The transformation of sensory signals into spatiotemporal patterns of neural activity in the brain is critical in forming our perception of external world. Tactile signals, such as skin deformation, are transduced to neural electrical impulses, or spikes, by mechanoreceptors embedded in the fingerpad skin, and these spikes are subsequently transmitted to the brain through various stages of the somatosensory pathway, ultimately forming the representation of sensory world. In this tutorial, we will review the coding properties of the spike trains recorded from sensory neurons, and information theoretic tools that are popularly used to analyze the spike trains. The intention of the tutorial is to expose haptics engineers to some basic ideas about neural processes underlying tactile perception. It is our hope that this tutorial will inspire engineers to design better haptic devices by taking advantage of understanding of sensory processing in the brain.
Audience
- Graduate students and postdoctoral fellows who are interested in neural basis of tactile perception.
Program
- Introduction to the biophysics of neurons and mechanoreceptors
Qi Wang, Columbia University - Coding properties of neurons in the primary somatosensory cortex of primates and their implications to neuroprosthetics
Sliman Bensmaia, University of Chicago
Organizers
Qi Wang Assistant Professor of Biomedical Engineering, Columbia University
Qi Wang received his first Ph.D. in Robotics from Harbin Institute of Technology, China, and the second Ph.D. in Electrical and Computer Engineering from McGill University, Canada, in 1998 and 2007, respectively. He received postdoctoral training in Neuroscience at Harvard University from 2006 to 2008. Prior to joining the faculty at Columbia University in January 2013, he held a research faculty position in the Department of Biomedical Engineering at the Georgia Institute of Technology and Emory University. His research interests include neural coding, sensory processing in the brain, brain-machine interfaces, and biomedical instrumentation.
Sliman Bensmaia Associate Professor, Department of Organismal Biology and Anatomy, University of Chicago
Dr. Sliman Bensmaia received a B.A. in Cognitive Science from the University of Virginia in 1995, and a PhD in Cognitive Psychology from the University of North Carolina at Chapel Hill, in 2003, under the tutelage of Dr.
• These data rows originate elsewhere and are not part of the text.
(** [execute_trade(action, quantity, stop_loss, take_profit, trade_type,
    strike, expiration, option_type)]: the trade returned, [None] when
    the option has no quote, and the store as it is left. *)
Definition execute_trade (self : paper) (m : market)
    (action quantity stop_loss take_profit trade_type
     strike expiration option_type : value) (trades : list value)
    : value * list value :=
  let trade : dict := list_to_map [
    ("symbol", VStr (symbol self));
    ("type", trade_type);
    ("action", action);
    ("quantity", quantity);
    ("entry_price", if is_str trade_type "equity" then current_price self else num 0);
    ("stop_loss", stop_loss);
    ("take_profit", take_profit);
    ("status", VStr "open");
    ("entry_date", VStr (now m));
    ("exit_date", VNone);
    ("exit_price", VNone);
    ("profit", VNone)] in
  let priced : option dict :=
    if is_str trade_type "option" then
      let trade := <["option_type" := option_type]>
                     (<["expiration" := expiration]>
                        (<["strike" := strike]> trade)) in
      match rows m with
      | [] => Some trade
      | _ =>
          match List.filter (matches strike option_type expiration) (rows m) with
          | current_option :: _ =>
              Some (<["entry_price" := num (lastPrice current_option)]> trade)
          | [] => None
          end
      end
    else Some trade in
  match priced with
  | None => (VNone, trades)
  | Some trade => (VDict trade, trades ++ [VDict trade])
  end.

(** [check_automated_signals()] *)
Definition check_automated_signals (ind : indicators) (self : paper) (f : feed)
    (trades : list value) : py (value * list value) :=
  let trade_type := should_enter_trade ind (strategy self) f in
  if truthy trade_type
  then TradingStrategy.execute_trade ind (strategy self) f trade_type trades
  else mret (VNone, trades).

(** [monitor_positions()] *)
Definition monitor_positions (ind : indicators) (self : paper) (f : feed)
    (trades : list value) : py (list value) :=
  TradingStrategy.monitor_positions ind (strategy self) f trades.

End PaperTrading.

(** ** auto_trade.py *)

Module AutoTrade.

Import TradingStrategy PortfolioManager.

(** What one turn of the start-up loop ends in: [PortfolioManager()]
    raised, or it returned [portfolio] and
    [portfolio.initialize_portfolio()] returned [initialized]. *)
Inductive startup : Type :=
| Crashed
| Constructed (portfolio : manager) (initialized : bool).

(** How [run_automated_trading] leaves its start-up loop: it returns, or
    it goes on to the trading loop with the last [portfolio] bound. *)
Inductive started : Type :=
| Exited
| Trading (portfolio : option manager).

(** The loop [while retry_count < max_retries]; [turn k] is what the
    turn made after [k] failures ends in. *)
Fixpoint start_up (turns : nat) (turn : nat -> startup) (max_retries : nat)
    (retry_count : nat) (portfolio : option manager) : started :=
  match turns with
  | O => Trading portfolio
  | S turns' =>
      if negb (retry_count <? max_retries)%nat then Trading portfolio else
      match turn retry_count with
      | Constructed portfolio true => Trading (Some portfolio)
      | Constructed portfolio false =>
          start_up turns' turn max_retries (S retry_count) (Some portfolio)
      | Crashed =>
          if (S retry_count <? max_retries)%nat
          then start_up turns' turn max_retries (S retry_count) portfolio
          else Exited
      end
  end.
(** * Pet simulation and ball-interaction engine of Notepad-with-Pets

    Shallow embedding of [src/pets/ball.py], [src/pets/pet.py] and of the
    coordinator part of [src/notepad_app.py] ([_throw_ball_at], [_animate],
    and the handlers that add and remove pets, resize and close), followed
    by two parts of the editor in the same file: the numbering of list
    items ([_to_roman], [_roman_to_int], [_get_numbered_prefix]) and the
    undo and redo history.

    Numbers.  Positions, velocities and canvas bounds are Python floats (or
    integers mixed with floats); they are modelled by the real numbers [R],
    so [math.sqrt] is [sqrt], [abs] is [Rabs], and [max]/[min] of two numbers
    are [Rmax]/[Rmin].  Timers and durations are Python integers ([dt] is the
    integer 50, durations come from [random.randint]); they are modelled by
    [Z].  Ball identifiers are Python integers, modelled by [Z].

    The comparisons of the code are the decidable comparisons of [R]
    ([Rlt_dec] and the like); on concrete inputs they are settled by linear
    arithmetic rather than by evaluation.

    Randomness.  The code draws from the ambient [random] module.  Every
    function that draws takes the value returned by the library call as an
    extra argument; the library's contract (for instance [a <= N <= b] for
    [random.uniform a b]) is stated as a hypothesis where a property needs
    it.

    Rendering.  Sprites ([AnimatedGIF]) and [Pet.draw] are not modelled; of
    the sprite table only the presence of the swipe sprite is kept, because
    [_update_idle] branches on it.  The ball canvas is modelled as far as
    [Ball] uses it: its width and the identifiers of the items drawn on it. *)

From Stdlib Require Import Reals Lra ZArith List Bool Lia.
From Stdlib Require Import Ascii.
Import ListNotations.
(** * Account service: the HTTP route layer over the Account entity model

    Shallow embedding of [service/routes.py].  Every route handler is a
    computation in a small monad that threads the persistence store and a
    trace of the collaborator calls the handler performs, and that can stop
    early with an HTTP abort or a raised exception, the way the Flask code
    does.  The entity model ([service/models.py]) and the error handlers
    ([service/common/error_handlers.py]) are imported by the routes; they are
    modelled here from the service specification. *)

From stdpp Require Import base option list strings gmap pretty.
From Stdlib Require Import ZArith Lia Ascii String.

Local Open Scope string_scope.
Local Open Scope list_scope.
Local Open Scope Z_scope.

(** ** HTTP status codes *)

(** Modelled from the spec: the status constants of service/common/status.py
    that the routes name. *)
Module status.
Definition HTTP_200_OK : Z := 200.
Definition HTTP_201_CREATED : Z := 201.
Definition HTTP_204_NO_CONTENT : Z := 204.
Definition HTTP_400_BAD_REQUEST : Z := 400.
Definition HTTP_404_NOT_FOUND : Z := 404.
Definition HTTP_415_UNSUPPORTED_MEDIA_TYPE : Z := 415.
Definition HTTP_500_INTERNAL_SERVER_ERROR : Z := 500.
End status.

(** ** Calendar dates and their ISO-8601 form

    [date_joined] is a date value that crosses the HTTP boundary as an
    ISO-8601 string [YYYY-MM-DD]; this is Python's [datetime.date] as far as
    the entity model uses it. *)

Module date.

Record t := mk { year : Z; month : Z; day : Z }.

Definition is_leap (y : Z) : bool :=
  ((y mod 4 =? 0) && negb (y mod 100 =? 0) || (y mod 400 =? 0))%Z.

Definition days_in_month (y m : Z) : Z :=
  match m with
  | 2 => if is_leap y then 29 else 28
  | 4 | 6 | 9 | 11 => 30
  | _ => 31
  end.
(** * Price-comparison backend (server.js): session pool, retry executor,
      scrape orchestrator and result deduplicator/sorter.

    The development is a shallow embedding of [PriceComparisonServer]:
    every definition below transcribes one method of the class, with the
    state the method mutates passed explicitly and with the outcome of
    every external call (browser launch, page navigation, timers firing)
    supplied by an explicit environment argument.

    Modelling conventions.
    - A browser object is identified by a natural number; [puppeteer.launch]
      hands out the next unused number, so two launches never alias.
    - JavaScript strings are [string]s of 8-bit characters: [toLowerCase]
      and [trim] are the ASCII fragments of the built-ins.
    - Prices and ratings are JavaScript numbers in the source.  Prices
      are modelled by integers ([Z]); [None] is [null].  Ordering, the
      falsy test [x || d], and the decimal rendering used in template
      strings agree with JavaScript on integers below 2^53.  Ratings,
      which [parseFloat] produces and only the popup inspects, are
      rationals; [None] is [null], which is also what [NaN] becomes in
      the JSON answer.
    - [Array.prototype.sort] is required to be stable by ECMAScript; it is
      modelled by a stable insertion sort driven by the source comparator.

    The modules [Rating] and [Extension] embed the browser extension in
    the same way (background.js, content.js and the popup): the storage
    keys are passed explicitly. *)

From Stdlib Require Import ZArith Lia Bool Ascii String List Sorted Permutation.
From stdpp Require Import base list strings gmap pretty sorting.
From Stdlib Require QArith Qround.
Import ListNotations.

Local Open Scope Z_scope.
Local Open Scope string_scope.

(* ===================================================================== *)
(** ** JavaScript built-ins used by the server                            *)
(* ===================================================================== *)

Module Js.

(** [c.toLowerCase()] on one ASCII character. *)
Definition lower_ascii (c : ascii) : ascii :=
  let n := nat_of_ascii c in
  if ((65 <=? n)%nat && (n <=? 90)%nat)%bool then ascii_of_nat (n + 32) else c.

(** [s.toLowerCase()]. *)
Fixpoint toLowerCase (s : string) : string :=
  match s with
  | EmptyString => EmptyString
  | String c s' => String (lower_ascii c) (toLowerCase s')
  end.

(** [s.substring(0, n)]. *)
Definition substring0 (n : nat) (s : string) : string := String.substring 0 n s.

(** White space removed by [trim] (tab, LF, VT, FF, CR, space). *)
Definition is_space (c : ascii) : bool :=
  let n := nat_of_ascii c in
  (((9 <=? n)%nat && (n <=? 13)%nat) || (n =? 32)%nat)%bool.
Mark Hollins. He then joined the lab of Dr. Kenneth Johnson, at the Johns Hopkins University Krieger Mind/Brain Institute, as a postdoctoral fellow until 2006, at which time he was promoted to Associate Research Scientist. In 2009, Dr. Bensmaia joined the faculty as an Assistant Professor in the Department of Organismal Biology and Anatomy at the University of Chicago, where he is also a member of the Committees on Neurobiology and on Computational Neuroscience. The main objectives of Bensmaia's lab are to discover the neural basis of somatosensory perception using psychophysics, neurophysiology, and computational modeling. Bensmaia also seeks to apply insights from basic science to develop approaches to convey sensory feedback in upper-limb neuroprostheses.